(Records from a dataset)
-=-=-
(** ** Columns the decoder does not know *)

Lemma map_columns_frame body (ds : DataFrame) (c : string) (col : Series) :
  NoDup (keys ds) ->
  dict_get c ds = Some col ->
  body c col = Ok col ->
  match map_columns body ds with
  | Ok ds' => dict_get c ds' = Some col
  | Raise e => map_columns body (dict_del c ds) = Raise e
  end.
Proof.
  intros Hnd Hc Hb. induction ds as [|[k x] ds IH]; [done|].
  unfold keys in Hnd. cbn in Hnd, Hc. apply NoDup_cons in Hnd as [Hk Hnd].
  unfold map_columns, dict_del in *. rewrite filter_cons. cbn [fst mapM].
  case_decide as Hkc.
  - injection Hc as ->. subst k. rewrite Hb. cbn.
    rewrite decide_False by (by intros H; apply H).
    fold (dict_del c ds). rewrite dict_del_notin by done.
    destruct (mapM _ ds); cbn; [|done]. by case_decide.
  - rewrite decide_True by done. cbn [mapM].
    destruct (body k x) as [x'|e]; cbn; [|done].
    specialize (IH Hnd Hc).
    destruct (mapM _ ds) as [ds'|e]; cbn.
    + by case_decide.
    + by rewrite IH.
Qed.

Lemma NoDup_keys_dict_del {V} (k : string) (d : dict V) :
  NoDup (keys d) -> NoDup (keys (dict_del k d)).
Proof. intros H. rewrite keys_dict_del. by apply NoDup_filter. Qed.

(** C1 (amended): a column that neither the bin tables nor the schema know
    is returned as it came, and no failure of [undo_discretize] is due to
    it: when the call fails, it fails the same way on the table without
    that column. *)
Theorem undo_discretize_unknown_column (ds : DataFrame)
    (schema : gmap string desc) (bins : dict (list num)) (handle_inf : bool)
    (c : string) (col : Series) :
  NoDup (keys ds) ->
  dict_get c ds = Some col ->
  dict_get c bins = None ->
  schema !! c = None ->
  match undo_discretize ds schema bins handle_inf with
  | Ok ds' => dict_get c ds' = Some col
  | Raise e => undo_discretize (dict_del c ds) schema bins handle_inf = Raise e
  end.
Proof.
  intros Hnd Hc Hb Hs. rewrite !undo_discretize_unfold.
  destruct (if handle_inf then _ else _) as [bins'|e] eqn:Hbins; cbn; [|done].
  rewrite !for_columns_keys by auto using NoDup_keys_dict_del.
  apply map_columns_frame; [done..|].
  unfold undo_discretize_column.
  by rewrite (decoder_bins_None _ _ _ _ Hb Hbins), Hs.
Qed.

(** ** Columns whose descriptor has neither [values] nor [min] *)

Lemma for_columns_raise body (columns : list string) (ds : DataFrame) (c : string) :
  c ∈ columns ->
  (forall col, exists e, body c col = Raise e) ->
  exists e, for_columns body columns ds = Raise e.
Proof.
  intros Hc Hb. revert ds. induction columns as [|k columns IH]; intros ds.
  - by apply elem_of_nil in Hc.
  - cbn. destruct (dict_get k ds) as [col|]; cbn; [|by eexists].
    destruct (body k col) as [col'|e] eqn:Hk; cbn; [|by eexists].
    apply elem_of_cons in Hc as [->|Hc].
    + destruct (Hb col) as [e He]. congruence.
    + by apply IH.
Qed.

(** C4 (amended): for a column without a bin table whose schema descriptor
    has neither [values] nor [min], the decoding step raises ValueError, and
    [undo_discretize] never returns a table that has such a column. *)
Theorem undo_discretize_passthrough_raises (schema : gmap string desc)
    (bins : dict (list num)) (c : string) (d : desc) :
  schema !! c = Some d ->
  desc_values d = None ->
  desc_min d = None ->
  dict_get c bins = None ->
  (forall col, undo_discretize_column schema bins c col = Raise ValueError) /\
  (forall col, undo_discretize [(c, col)] schema bins false = Raise ValueError) /\
  (forall ds handle_inf, c ∈ keys ds ->
     exists e, undo_discretize ds schema bins handle_inf = Raise e).
Proof.
  intros Hs Hv Hm Hb.
  assert (Hcol : forall bins', dict_get c bins' = None ->
            forall col, undo_discretize_column schema bins' c col = Raise ValueError).
  { intros bins' Hb' col. unfold undo_discretize_column.
    by rewrite Hb', Hs, Hv, Hm. }
  split; [by apply Hcol|]. split.
  - intros col. rewrite undo_discretize_unfold. cbn.
    rewrite decide_True by done. cbn. by rewrite Hcol.
  - intros ds hi Hin. rewrite undo_discretize_unfold.
    destruct (if hi then _ else _) as [bins'|e] eqn:Hbins; cbn; [|by eexists].
    apply (for_columns_raise _ _ _ c Hin). intros col. exists ValueError.
    apply Hcol. by apply (decoder_bins_None _ _ _ _ Hb Hbins).
Qed.

Lemma undo_discretize_unknown_column_witness :
  match undo_discretize [("id", [Str "a7"]); ("AGE", [Num (Fin 3)])]
          {["AGE" := ordinal_null 0 (Str "N")]} [] true with
  | Ok ds' => dict_get "id" ds' = Some [Str "a7"]
  | Raise e =>
      undo_discretize (dict_del "id" [("id", [Str "a7"]); ("AGE", [Num (Fin 3)])])
        {["AGE" := ordinal_null 0 (Str "N")]} [] true = Raise e
  end.
Proof.
  apply (undo_discretize_unknown_column
           [("id", [Str "a7"]); ("AGE", [Num (Fin 3)])]
           {["AGE" := ordinal_null 0 (Str "N")]} [] true "id" [Str "a7"]).
  - by_compute.
  - reflexivity.
  - reflexivity.
  - vm_compute. reflexivity.
Defined.

(** C1, as stated, fails: the column [id] is absent from the bin tables and
    from the schema, and decoding returns the table instead of raising. *)
Lemma undo_discretize_unknown_column_returns :
  dict_get "id" ([] : dict (list num)) = None /\
  (∅ : gmap string desc) !! "id" = None /\
  undo_discretize [("id", [Num (Fin 7)])] ∅ [] true
  = Ok [("id", [Num (Fin 7)])].
Proof. split; [|split]; vm_compute; reflexivity. Qed.

Lemma undo_discretize_passthrough_raises_witness :
  (forall col, undo_discretize_column {["id" := passthrough]} [] "id" col
               = Raise ValueError) /\
  (forall col, undo_discretize [("id", col)] {["id" := passthrough]} [] false
               = Raise ValueError) /\
  (forall ds handle_inf, "id" ∈ keys ds ->
     exists e, undo_discretize ds {["id" := passthrough]} [] handle_inf = Raise e).
Proof.
  apply (undo_discretize_passthrough_raises
           {["id" := passthrough]} [] "id" passthrough).
  - vm_compute. reflexivity.
  - reflexivity.
  - reflexivity.
  - reflexivity.
Defined.

(** C4, as stated, fails: [id] is in the schema with neither [values] nor
    [min], and decoding raises instead of returning the column unchanged. *)
Lemma undo_discretize_passthrough_not_unchanged :
  ({["id" := passthrough]} : gmap string desc) !! "id" = Some passthrough /\
  desc_values passthrough = None /\ desc_min passthrough = None /\
  undo_discretize [("id", [Num (Fin 7)])] {["id" := passthrough]} [] true
  = Raise ValueError.
Proof. repeat split; vm_compute; reflexivity. Qed.

(** ** The time-of-day example *)

(** C5 (amended): the specification yields the table
    [-inf, 0, 30, 100, 130, +inf]; the intervals are numbered from the one
    that starts at [-inf], so the raw value 45, which lies in [[30, 100)],
    is encoded as 2, and the interval [[0, 30)], whose lower edge is 0, has
    number 1: code 1 is decoded as 0 and code 2 as 30, with or without
    [handle_inf]. *)
Theorem hour_example (parse_numeric : string -> option num) (handle_inf : bool) :
  create_bins [("hour", time_spec 0 2 30)] = Ok [("hour", hour_bins)] /\
  discretize parse_numeric [("hour", [Num (Fin 45)])] ∅ [("hour", time_spec 0 2 30)]
  = Ok [("hour", [Num (Fin 2)])] /\
  hour_bins !! 2%nat = Some (Fin 30) /\ hour_bins !! 3%nat = Some (Fin 100) /\
  hour_bins !! 1%nat = Some (Fin 0) /\
  undo_discretize [("hour", [Num (Fin 1)])] ∅ [("hour", hour_bins)] handle_inf
  = Ok [("hour", [Num (Fin 0)])] /\
  undo_discretize [("hour", [Num (Fin 2)])] ∅ [("hour", hour_bins)] handle_inf
  = Ok [("hour", [Num (Fin 30)])].
Proof.
  repeat split; try (vm_compute; reflexivity);
    destruct handle_inf; vm_compute; reflexivity.
Qed.

(** C5, as stated, fails: 45 is encoded as 2, not as 1, which is the
    number of [[0, 30)]. *)
Lemma hour_example_codes :
  discretize parse_decimal [("hour", [Num (Fin 45)])] ∅ [("hour", time_spec 0 2 30)]
  = Ok [("hour", [Num (Fin 2)])] /\
  discretize parse_decimal [("hour", [Num (Fin 45)])] ∅ [("hour", time_spec 0 2 30)]
  <> Ok [("hour", [Num (Fin 1)])].
Proof. split; [vm_compute; reflexivity|vm_compute; discriminate]. Qed.

(** ** Decoding binned columns with [handle_inf] *)

Lemma undo_discretize_binned (c : string) (schema : gmap string desc)
    (bin : list num) (col : Series) :
  undo_discretize_column schema [(c, bin)] c col
  = (vals ← np_take bin col; Ok (Num <$> (vals : list num))).
Proof. unfold undo_discretize_column. cbn. by rewrite decide_True. Qed.

(** C6: the first interval of every table [create_bins] builds is
    [[-inf, first cut point)], and code 0, which the encoder gives to the
    values in it, is decoded as [-inf] although [handle_inf] is set. *)
Theorem handle_inf_code_zero (parse_numeric : string -> option num)
    (c : string) (schema : gmap string desc) (mid : list Z) :
  undo_discretize [(c, [Num (Fin 0)])] schema [(c, np_r_ mid)] true
  = Ok [(c, [Num NegInf])] /\
  create_bins [("fare", continuous_spec 0 20 10)]
  = Ok [("fare", np_r_ [0; 10])] /\
  discretize parse_numeric [("fare", [Num (Fin (-5))])] ∅
    [("fare", continuous_spec 0 20 10)]
  = Ok [("fare", [Num (Fin 0)])] /\
  is_finite NegInf = false.
Proof.
  split; [|repeat split; vm_compute; reflexivity].
  rewrite undo_discretize_unfold. cbn [handle_inf_loop mbind result_bind].
  rewrite handle_inf_bin_np_r_. cbn [mbind result_bind dict_set keys fmap list_fmap fst for_columns].
  cbn. rewrite decide_True by done. cbn.
  rewrite undo_discretize_binned. unfold handle_inf_np_r_. cbn.
  rewrite np_getitem_0. cbn. by rewrite decide_True.
Qed.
-=-=-
AIM OF THE TASK:
The entries above hold the needed span. Transcribe exactly the lines from the one with "by apply IH." to the one with "[Num (Fin 3)])])", both included.

RESULT OF THE TASK:
    + by apply IH.
Qed.

(** C4 (amended): for a column without a bin table whose schema descriptor
    has neither [values] nor [min], the decoding step raises ValueError, and
    [undo_discretize] never returns a table that has such a column. *)
Theorem undo_discretize_passthrough_raises (schema : gmap string desc)
    (bins : dict (list num)) (c : string) (d : desc) :
  schema !! c = Some d ->
  desc_values d = None ->
  desc_min d = None ->
  dict_get c bins = None ->
  (forall col, undo_discretize_column schema bins c col = Raise ValueError) /\
  (forall col, undo_discretize [(c, col)] schema bins false = Raise ValueError) /\
  (forall ds handle_inf, c ∈ keys ds ->
     exists e, undo_discretize ds schema bins handle_inf = Raise e).
Proof.
  intros Hs Hv Hm Hb.
  assert (Hcol : forall bins', dict_get c bins' = None ->
            forall col, undo_discretize_column schema bins' c col = Raise ValueError).
  { intros bins' Hb' col. unfold undo_discretize_column.
    by rewrite Hb', Hs, Hv, Hm. }
  split; [by apply Hcol|]. split.
  - intros col. rewrite undo_discretize_unfold. cbn.
    rewrite decide_True by done. cbn. by rewrite Hcol.
  - intros ds hi Hin. rewrite undo_discretize_unfold.
    destruct (if hi then _ else _) as [bins'|e] eqn:Hbins; cbn; [|by eexists].
    apply (for_columns_raise _ _ _ c Hin). intros col. exists ValueError.
    apply Hcol. by apply (decoder_bins_None _ _ _ _ Hb Hbins).
Qed.

Lemma undo_discretize_unknown_column_witness :
  match undo_discretize [("id", [Str "a7"]); ("AGE", [Num (Fin 3)])]
          {["AGE" := ordinal_null 0 (Str "N")]} [] true with
  | Ok ds' => dict_get "id" ds' = Some [Str "a7"]
  | Raise e =>
      undo_discretize (dict_del "id" [("id", [Str "a7"]); ("AGE", [Num (Fin 3)])])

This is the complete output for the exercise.